When parsing large files, with txml you need to first skip over the pre-ample in my example that is until after <somewrapper>. Using a for await loop you will then get one item at a time. Never a child, but child will always be in the children property of the item. To read child and data from the item is custom logic developed by you.

As for now, I am not sure. Are there xml files with a structure without a wrapper?:

<? processing instructions ?>
<item><child>data</child></item>
<item><child>data1</child></item>
<item><child>data2</child></item>
<item><child>data3</child></item>

Currently you can still parse the items with txml transformStream, but not the processing instructions, but not the items:

  const processingInstructionStream = fs.createReadStream(files.processingInstructionStream)
    .pipe(tXml.transformStream(`<?xml version="1.0" encoding="UTF-8"?>`));
  for await(let element of processingInstructionStream) {
    console.log(element)
  }

note: that the first argument to transformStream is an offset as number of string (if its a string only its length is used).

I hope this explanation is clear. can I ask what kind of xml documents you want to process?

TobiasNickel avatar Feb 18 '21 07:02 TobiasNickel

Hi @TobiasNickel, first thanks for this awesome lib. I have a pretty large xml file ~200MB or more and trying to use the transformStream(), it return no elements when the file has xml declaration at the top.
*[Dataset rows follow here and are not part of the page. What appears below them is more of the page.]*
(** * doctl: the [serverless] project commands

    A shallow embedding of the serverless project lifecycle commands of
    doctl ([init], [deploy], [get-metadata], [watch]) and of the helpers
    they are built from, followed by the properties the design document
    states about them.

    Go strings are byte sequences; they are modelled by [string] (a list
    of 8-bit characters).  Maps are [gmap]s, slices are lists. *)

From Stdlib Require Import Ascii String.
From stdpp Require Import base option list gmap strings.

Set Default Proof Using "Type".

(** ** The parts of Go's [strings] package that the commands call *)

Module strings.

(** [len(s)] *)
Definition len (s : string) : nat := String.length s.

(** [s[:n]] (the whole of [s] when [n] is past its end) *)
Fixpoint take (n : nat) (s : string) : string :=
  match n, s with
  | S n', String a s' => String a (take n' s')
  | _, _ => ""
  end.

(** [s[n:]] (empty when [n] is past the end of [s]) *)
Fixpoint drop (n : nat) (s : string) : string :=
  match n, s with
  | S n', String _ s' => drop n' s'
  | _, _ => s
  end.

(** [strings.HasPrefix(s, prefix)] *)
Definition HasPrefix (s prefix : string) : bool := String.prefix prefix s.

(** [strings.Index(s, substr)]: the byte offset of the first occurrence
    of [substr] in [s]; [None] stands for Go's [-1]. *)
Fixpoint Index (s substr : string) : option nat :=
  if HasPrefix s substr then Some 0
  else match s with
       | "" => None
       | String _ s' => S <$> Index s' substr
       end.

(** [strings.Contains(s, substr)] is [Index(s, substr) >= 0]. *)
Definition Contains (s substr : string) : bool :=
  bool_decide (is_Some (Index s substr)).

(** [strings.Replace(s, old, new, n)] for [n >= 0] and a non-empty
    [old]: the first [n] non-overlapping occurrences of [old], found
    left to right, are replaced by [new]. *)
Fixpoint Replace (s old new : string) (n : nat) : string :=
  match n with
  | 0 => s
  | S n' =>
      match Index s old with
      | None => s
      | Some i => take i s +:+ new +:+ Replace (drop (i + len old) s) old new n'
      end
  end.

(** [strings.Split(s, sep)] for a separator of one byte, which is what
    every call in the commands passes.  The result is never empty:
    splitting [""] gives [[""]]. *)
Fixpoint Split (s : string) (sep : ascii) : list string :=
  match s with
  | "" => [""]
  | String a s' =>
      if decide (a = sep) then "" :: Split s' sep
      else match Split s' sep with
           | tok :: toks => String a tok :: toks
           | [] => [String a ""]
           end
  end.

(** [strings.Join(elems, sep)] *)
Fixpoint Join (elems : list string) (sep : string) : string :=
  match elems with
  | [] => ""
  | [e] => e
  | e :: rest => e +:+ sep +:+ Join rest sep
  end.

(** [strings.ToLower(s)] on ASCII text: the bytes ['A'..'Z'] are mapped
    to ['a'..'z'], every other byte is kept.  This is the path Go takes
    for a string all of whose bytes are below [utf8.RuneSelf]; a string
    with other bytes Go maps rune by rune through [unicode.ToLower],
    which is not modelled, so the model is exact on the strings that
    [is_ascii] accepts and properties of the lowercase form of an
    arbitrary token are stated for those. *)
Definition lower_byte (a : ascii) : ascii :=
  let n := nat_of_ascii a in
  if bool_decide (65 ≤ n ≤ 90) then ascii_of_nat (n + 32) else a.

Fixpoint ToLower (s : string) : string :=
  match s with
  | "" => ""
  | String a s' => String (lower_byte a) (ToLower s')
  end.

(** Every byte of the string is below [utf8.RuneSelf] (0x80). *)
Fixpoint is_ascii (s : string) : bool :=
  match s with
  | "" => true
  | String a s' => bool_decide (nat_of_ascii a < 128) && is_ascii s'
  end.

(** Membership of a byte in a string. *)
Fixpoint has_byte (c : ascii) (s : string) : bool :=
  match s with
  | "" => false
  | String a s' => bool_decide (a = c) || has_byte c s'
  end.

End strings.

(** ** Errors and results *)

(** The [syscall.Errno] values that the modelled file system produces. *)
Inductive Errno := ENOENT | ENOTDIR | EEXIST | EISDIR | EINVAL | ENOTEMPTY | EBUSY.

(** Go [error] values.  [Errorf] carries the formatted text of a
    [fmt.Errorf]; [PathError] is [*fs.PathError]; [MissingArgsErr] is what
    [doctl.NewMissingArgsErr] builds; [ExternalErr] stands for an error
    produced by a collaborator (the functions backend, the host, the
    output writer, the YAML encoder). *)
Inductive error :=
| Errorf (msg : string)
| PathError (op path : string) (errno : Errno)
| MissingArgsErr (ns : string)
| ExternalErr (msg : string).

(** How a call ends: it returns a value, returns a non-nil [error], or the
    goroutine panics. *)
Inductive result (A : Type) :=
| Ok (a : A)
| Err (e : error)
| Panic (msg : string).
Arguments Ok {A} a.
Arguments Err {A} e.
Arguments Panic {A} msg.

#[global] Instance Errno_eq_dec : EqDecision Errno.
Proof. solve_decision. Defined.
#[global] Instance error_eq_dec : EqDecision error.
Proof. solve_decision. Defined.

(** ** Paths: [path/filepath] on a Unix system *)

Module filepath.

(** A path is rooted when it starts with the separator. *)
Definition rooted (p : string) : bool := strings.HasPrefix p "/".

(** One step of the lexical walk over the components of a path: empty
    components and [.] are skipped, [..] removes the component before
    it (at the root it is dropped; at the start of a relative path it
    is kept), any other name is appended. *)
Definition step (r : bool) (st : list string) (c : string) : list string :=
  if bool_decide (c = "" ∨ c = ".") then st
  else if bool_decide (c = "..") then
    if r then removelast st
    else match last st with
         | None => st ++ [c]
         | Some top => if bool_decide (top = "..") then st ++ [c] else removelast st
         end
  else st ++ [c].

(** The components of the cleaned path. *)
Definition lex (p : string) : list string :=
  fold_left (step (rooted p)) (strings.Split p "/") [].

(** [filepath.Clean(p)] *)
Definition Clean (p : string) : string :=
  if rooted p then "/" +:+ strings.Join (lex p) "/"
  else match lex p with
       | [] => "."
       | cs => strings.Join cs "/"
       end.

(** [filepath.Join(elem...)]: leading empty elements are ignored, the
    rest is joined with the separator and cleaned; the result is [""]
    when every element is empty. *)
Fixpoint Join (elem : list string) : string :=
  match elem with
  | [] => ""
  | e :: rest =>
      if bool_decide (e = "") then Join rest
      else Clean (strings.Join elem "/")
  end.

(** The absolute location a path names when used by a process whose
    working directory is [cwd]: the list of directory entries walked
    from the root. *)
Definition abs (cwd : list string) (p : string) : list string :=
  fold_left (step true) (strings.Split p "/") (if rooted p then [] else cwd).

(** A plain entry name: not empty, not [.] or [..], no separator. *)
Definition plain (n : string) : Prop :=
  n ≠ "" ∧ n ≠ "." ∧ n ≠ ".." ∧ strings.has_byte "/" n = false.

End filepath.

(** ** The file system: package [os]

    The disk is a finite map from absolute locations to nodes, together
    with the working directory of the process.  The root directory always
    exists.  Permissions, links and devices are not modelled.  [Stat] and
    [RemoveAll], which the commands call with a path as the user wrote
    it, walk the path element by element as the kernel does: an element
    is looked up in a directory that exists, also when [..] follows it.
    [Mkdir], [MkdirAll] and [WriteFile], which the commands call with
    paths that [filepath.Join] has cleaned, take the location the cleaned
    path names. *)

Inductive node :=
| Dir
| File (data : string).

Record FS := mkFS {
  cwd : list string;
  nodes : gmap (list string) node;
}.

Module os.

(** The node at a location. *)
Definition node_at (fs : FS) (k : list string) : option node :=
  match k with
  | [] => Some Dir
  | _ => nodes fs !! k
  end.

(** Walks the directories leading to the last component of [rest] below
    [pre]: a missing one is [ENOENT], a file in the way is [ENOTDIR]. *)
Fixpoint walk_parents (m : gmap (list string) node) (pre rest : list string)
  : option Errno :=
  match rest with
  | [] => None
  | c :: rest' =>
      match rest' with
      | [] => None
      | _ =>
          match m !! (pre ++ [c]) with
          | Some Dir => walk_parents m (pre ++ [c]) rest'
          | Some (File _) => Some ENOTDIR
          | None => Some ENOENT
          end
      end
  end.

(** How the walk of the kernel along a path ends: at a location, or at
    a location that is no directory in which the next element could be
    looked up, with the elements still to walk. *)
Inductive walked :=
| Reached (k : list string)
| Stopped (e : Errno) (k : list string) (rest : list string).

(** The walk along the elements of a path from the location [cur]: each
    element is looked up in a directory; a location that does not exist
    is [ENOENT], one that is a file is [ENOTDIR]; empty elements and [.]
    stay, [..] goes to the parent, and the parent of the root is the root.
    The location reached need not exist. *)
Fixpoint walk (fs : FS) (cur : list string) (elems : list string) : walked :=
  match elems with
  | [] => Reached cur
  | c :: rest =>
      match node_at fs cur with
      | None => Stopped ENOENT cur elems
      | Some (File _) => Stopped ENOTDIR cur elems
      | Some Dir => walk fs (filepath.step true cur c) rest
      end
  end.

Definition resolve (fs : FS) (name : string) : walked :=
  walk fs (if filepath.rooted name then [] else cwd fs) (strings.Split name "/").

(** [os.Stat(name)]; the [FileInfo] is represented by the node. *)
Definition Stat (name : string) (fs : FS) : option node * option error :=
  if bool_decide (name = "") then (None, Some (PathError "stat" name ENOENT))
  else
    match resolve fs name with
    | Stopped e _ _ => (None, Some (PathError "stat" name e))
    | Reached k =>
        match node_at fs k with
        | Some n => (Some n, None)
        | None => (None, Some (PathError "stat" name ENOENT))
        end
    end.

(** [os.IsNotExist(err)] *)
Definition IsNotExist (err : option error) : bool :=
  match err with
  | Some (PathError _ _ ENOENT) => true
  | _ => false
  end.

(** [k] is the location [d] or lies below it. *)
Definition under (d k : list string) : bool :=
  bool_decide (take (length d) k = d).

(** The disk without the location [k] and what lies below it, and the
    disk without what lies below [k]. *)
Definition without (k : list string) (fs : FS) : FS :=
  mkFS (cwd fs) (filter (λ kv, under k kv.1 = false) (nodes fs)).

Definition emptied (k : list string) (fs : FS) : FS :=
  mkFS (cwd fs) (filter (λ kv, under k kv.1 = false ∨ kv.1 = k) (nodes fs)).

(** [endsWithDot] of package [os] *)
Definition endsWithDot (path : string) : bool :=
  bool_decide (path = ".") ||
  bool_decide (strings.drop (strings.len path - 2) path = "/.").

(** [splitPath] of package [os]: the parent directory and the base name
    of a path, once all but one leading separator and the trailing
    separators are dropped. *)
Fixpoint lstrip (path : string) : string :=
  match path with
  | String a rest =>
      match rest with
      | String b _ =>
          if bool_decide (a = "/"%char) && bool_decide (b = "/"%char) then lstrip rest
          else path
      | "" => path
      end
  | "" => path
  end.

Fixpoint rstrip (path : string) : string :=
  match path with
  | "" => ""
  | String a rest =>
      let rest' := rstrip rest in
      if bool_decide (a = "/"%char) && bool_decide (rest' = "") then "" else String a rest'
  end.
<?xml version="1.0" encoding="utf8"?>
<note>
    <to>Tove</to>
    <from>Jani</from>
    <heading>Reminder</heading>
    <body>Don't forget me this weekend!</body>
</note>
const xmlStream = fs
    .createReadStream('note.xml')
    .pipe(txml.transformStream())

for await(let element of xmlStream) {
    console.log(element)
  }

Also if the file is formatted without the xml decalration,

<note>
    <to>Tove</to>
    <from>Jani</from>
    <heading>Reminder</heading>
    <body>Don't forget me this weekend!</body>
</note>

like with spaces and tabs it only works with this < OR 0 is passed to the transformStream()

const xmlStream = fs
    .createReadStream('note.xml')
    .pipe(txml.transformStream('<')) // this works

const xmlStream = fs
    .createReadStream('note.xml')
    .pipe(txml.transformStream('0')) // this works

const xmlStream = fs
    .createReadStream('note.xml')
    .pipe(txml.transformStream()) // this does not work

could you explain more how to use this parameter, in what cases

ambianBeing314 avatar Jun 28 '22 10:06 ambianBeing314

the idea of the offset(the first argument is to skip the preample that is not data). in your case that would be: '<?xml version="1.0" encoding="utf8"?>'

or '<?xml version="1.0" encoding="utf8"?>'.length.

does this work for you?

TobiasNickel avatar Jul 13 '22 08:07 TobiasNickel